= AIM OF THE EXERCISE =
Collect every line of the records below that contains the word "pipe".

Records drawn from a dataset
= Beginning of Section =
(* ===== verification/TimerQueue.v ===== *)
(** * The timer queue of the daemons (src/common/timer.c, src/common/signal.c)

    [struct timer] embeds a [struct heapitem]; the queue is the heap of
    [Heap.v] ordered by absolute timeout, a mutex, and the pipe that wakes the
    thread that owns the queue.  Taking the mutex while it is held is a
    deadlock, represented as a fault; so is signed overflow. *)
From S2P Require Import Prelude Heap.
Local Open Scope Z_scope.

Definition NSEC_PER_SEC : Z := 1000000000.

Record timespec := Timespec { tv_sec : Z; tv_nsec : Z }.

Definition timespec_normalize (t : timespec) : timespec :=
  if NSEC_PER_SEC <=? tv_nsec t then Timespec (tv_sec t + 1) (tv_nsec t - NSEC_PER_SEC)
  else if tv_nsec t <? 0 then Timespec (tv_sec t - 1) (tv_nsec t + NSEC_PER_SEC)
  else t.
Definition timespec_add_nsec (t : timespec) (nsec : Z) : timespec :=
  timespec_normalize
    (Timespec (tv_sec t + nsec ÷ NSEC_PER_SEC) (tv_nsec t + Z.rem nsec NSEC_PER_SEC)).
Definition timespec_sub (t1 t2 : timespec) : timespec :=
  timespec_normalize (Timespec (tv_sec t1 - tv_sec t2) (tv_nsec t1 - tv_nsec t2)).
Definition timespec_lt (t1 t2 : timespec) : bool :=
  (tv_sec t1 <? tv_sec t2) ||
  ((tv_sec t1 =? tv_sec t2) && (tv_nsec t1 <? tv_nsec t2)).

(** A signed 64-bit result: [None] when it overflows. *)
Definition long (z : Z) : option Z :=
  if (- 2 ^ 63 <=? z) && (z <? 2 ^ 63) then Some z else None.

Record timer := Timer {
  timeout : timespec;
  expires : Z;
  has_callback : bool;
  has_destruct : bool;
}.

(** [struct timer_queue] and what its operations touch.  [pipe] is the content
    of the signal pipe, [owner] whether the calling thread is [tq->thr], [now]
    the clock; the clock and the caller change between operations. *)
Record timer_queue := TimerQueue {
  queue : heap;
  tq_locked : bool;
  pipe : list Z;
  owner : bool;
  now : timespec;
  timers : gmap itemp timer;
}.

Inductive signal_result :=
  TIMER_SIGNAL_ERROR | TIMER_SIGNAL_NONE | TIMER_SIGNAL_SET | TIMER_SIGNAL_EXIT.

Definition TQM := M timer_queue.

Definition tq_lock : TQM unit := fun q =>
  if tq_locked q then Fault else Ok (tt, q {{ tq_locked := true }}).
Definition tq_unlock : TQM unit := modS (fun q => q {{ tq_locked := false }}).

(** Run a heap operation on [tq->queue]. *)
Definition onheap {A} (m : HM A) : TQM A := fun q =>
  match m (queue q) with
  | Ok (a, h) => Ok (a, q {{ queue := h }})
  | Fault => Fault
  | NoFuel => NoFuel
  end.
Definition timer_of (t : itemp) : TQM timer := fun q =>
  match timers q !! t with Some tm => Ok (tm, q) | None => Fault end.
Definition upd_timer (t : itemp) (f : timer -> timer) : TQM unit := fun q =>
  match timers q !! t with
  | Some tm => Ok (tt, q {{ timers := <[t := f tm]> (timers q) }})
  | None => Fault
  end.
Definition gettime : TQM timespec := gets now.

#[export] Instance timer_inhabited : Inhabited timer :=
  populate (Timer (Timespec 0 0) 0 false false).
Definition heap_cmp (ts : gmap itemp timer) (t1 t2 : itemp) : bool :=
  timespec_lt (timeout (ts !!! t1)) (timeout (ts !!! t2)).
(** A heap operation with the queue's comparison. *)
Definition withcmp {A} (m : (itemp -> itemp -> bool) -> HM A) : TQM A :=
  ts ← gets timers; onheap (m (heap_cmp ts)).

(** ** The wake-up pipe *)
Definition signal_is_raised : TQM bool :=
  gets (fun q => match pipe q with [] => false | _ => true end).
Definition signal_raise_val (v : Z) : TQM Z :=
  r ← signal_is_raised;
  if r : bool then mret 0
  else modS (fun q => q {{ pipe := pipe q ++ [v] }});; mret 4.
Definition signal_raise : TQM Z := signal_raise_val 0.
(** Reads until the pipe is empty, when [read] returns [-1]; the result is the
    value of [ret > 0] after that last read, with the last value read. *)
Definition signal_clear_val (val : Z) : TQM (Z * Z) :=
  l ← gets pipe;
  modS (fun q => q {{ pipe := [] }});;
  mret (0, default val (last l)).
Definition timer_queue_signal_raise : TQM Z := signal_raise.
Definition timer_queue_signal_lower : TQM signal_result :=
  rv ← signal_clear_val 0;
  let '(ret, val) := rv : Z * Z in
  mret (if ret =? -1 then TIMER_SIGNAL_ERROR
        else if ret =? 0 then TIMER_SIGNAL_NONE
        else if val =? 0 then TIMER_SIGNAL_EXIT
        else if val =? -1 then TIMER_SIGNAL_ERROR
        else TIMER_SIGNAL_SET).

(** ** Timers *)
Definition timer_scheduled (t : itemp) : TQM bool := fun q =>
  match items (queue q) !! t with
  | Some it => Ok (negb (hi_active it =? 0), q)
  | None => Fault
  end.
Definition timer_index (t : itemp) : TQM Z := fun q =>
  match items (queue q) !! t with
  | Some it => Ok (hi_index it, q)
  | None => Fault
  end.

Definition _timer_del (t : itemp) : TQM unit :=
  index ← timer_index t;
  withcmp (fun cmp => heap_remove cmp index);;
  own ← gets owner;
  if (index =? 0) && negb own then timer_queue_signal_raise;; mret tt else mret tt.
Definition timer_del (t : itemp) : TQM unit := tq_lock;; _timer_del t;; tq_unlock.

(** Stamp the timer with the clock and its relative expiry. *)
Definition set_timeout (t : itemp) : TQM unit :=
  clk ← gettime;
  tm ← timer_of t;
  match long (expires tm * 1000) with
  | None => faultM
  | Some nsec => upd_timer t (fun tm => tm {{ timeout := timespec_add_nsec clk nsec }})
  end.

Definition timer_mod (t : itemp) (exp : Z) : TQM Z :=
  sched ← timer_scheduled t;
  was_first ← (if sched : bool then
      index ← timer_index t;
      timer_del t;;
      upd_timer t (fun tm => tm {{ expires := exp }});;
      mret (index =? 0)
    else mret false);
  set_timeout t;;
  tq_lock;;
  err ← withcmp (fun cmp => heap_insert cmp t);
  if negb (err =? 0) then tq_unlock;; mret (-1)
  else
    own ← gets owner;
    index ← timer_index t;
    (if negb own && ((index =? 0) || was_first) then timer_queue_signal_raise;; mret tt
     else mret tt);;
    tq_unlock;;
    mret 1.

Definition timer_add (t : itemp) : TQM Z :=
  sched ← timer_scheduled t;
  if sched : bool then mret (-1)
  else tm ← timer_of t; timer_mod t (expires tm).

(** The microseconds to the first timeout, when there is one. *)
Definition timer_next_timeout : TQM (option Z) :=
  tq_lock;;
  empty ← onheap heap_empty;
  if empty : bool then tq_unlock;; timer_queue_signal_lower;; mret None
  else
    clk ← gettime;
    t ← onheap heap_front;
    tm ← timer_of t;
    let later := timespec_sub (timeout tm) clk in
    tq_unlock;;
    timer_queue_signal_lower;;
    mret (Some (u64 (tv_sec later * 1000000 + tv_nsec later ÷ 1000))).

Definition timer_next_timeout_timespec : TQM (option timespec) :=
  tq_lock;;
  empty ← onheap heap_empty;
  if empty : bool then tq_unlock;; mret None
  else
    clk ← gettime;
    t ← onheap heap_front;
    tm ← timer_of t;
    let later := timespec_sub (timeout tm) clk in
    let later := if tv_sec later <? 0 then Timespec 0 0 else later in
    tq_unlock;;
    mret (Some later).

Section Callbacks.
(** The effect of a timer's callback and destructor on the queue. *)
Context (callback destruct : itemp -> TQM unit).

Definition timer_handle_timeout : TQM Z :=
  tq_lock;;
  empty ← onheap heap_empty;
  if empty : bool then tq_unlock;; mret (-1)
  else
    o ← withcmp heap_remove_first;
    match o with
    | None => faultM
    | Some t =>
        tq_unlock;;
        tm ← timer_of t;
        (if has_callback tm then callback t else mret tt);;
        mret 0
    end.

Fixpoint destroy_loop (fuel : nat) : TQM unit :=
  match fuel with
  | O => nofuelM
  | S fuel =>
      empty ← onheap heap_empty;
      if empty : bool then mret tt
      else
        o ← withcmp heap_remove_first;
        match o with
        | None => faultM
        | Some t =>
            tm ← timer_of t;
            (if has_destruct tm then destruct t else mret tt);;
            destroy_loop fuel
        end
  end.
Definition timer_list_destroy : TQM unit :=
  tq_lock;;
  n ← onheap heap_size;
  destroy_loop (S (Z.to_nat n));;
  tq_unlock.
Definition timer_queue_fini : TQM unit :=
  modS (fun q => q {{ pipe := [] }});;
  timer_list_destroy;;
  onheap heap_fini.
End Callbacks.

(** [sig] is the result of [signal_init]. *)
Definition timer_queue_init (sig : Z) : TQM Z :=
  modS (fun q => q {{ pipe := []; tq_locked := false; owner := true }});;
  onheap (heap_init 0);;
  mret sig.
= End of Section =
= TASK RESULT =
    [Heap.v] ordered by absolute timeout, a mutex, and the pipe that wakes the
(** [struct timer_queue] and what its operations touch.  [pipe] is the content
    of the signal pipe, [owner] whether the calling thread is [tq->thr], [now]
  pipe : list Z;
(** ** The wake-up pipe *)
  gets (fun q => match pipe q with [] => false | _ => true end).
  else modS (fun q => q {{ pipe := pipe q ++ [v] }});; mret 4.
(** Reads until the pipe is empty, when [read] returns [-1]; the result is the
  l ← gets pipe;
  modS (fun q => q {{ pipe := [] }});;
  modS (fun q => q {{ pipe := [] }});;
  modS (fun q => q {{ pipe := []; tq_locked := false; owner := true }});;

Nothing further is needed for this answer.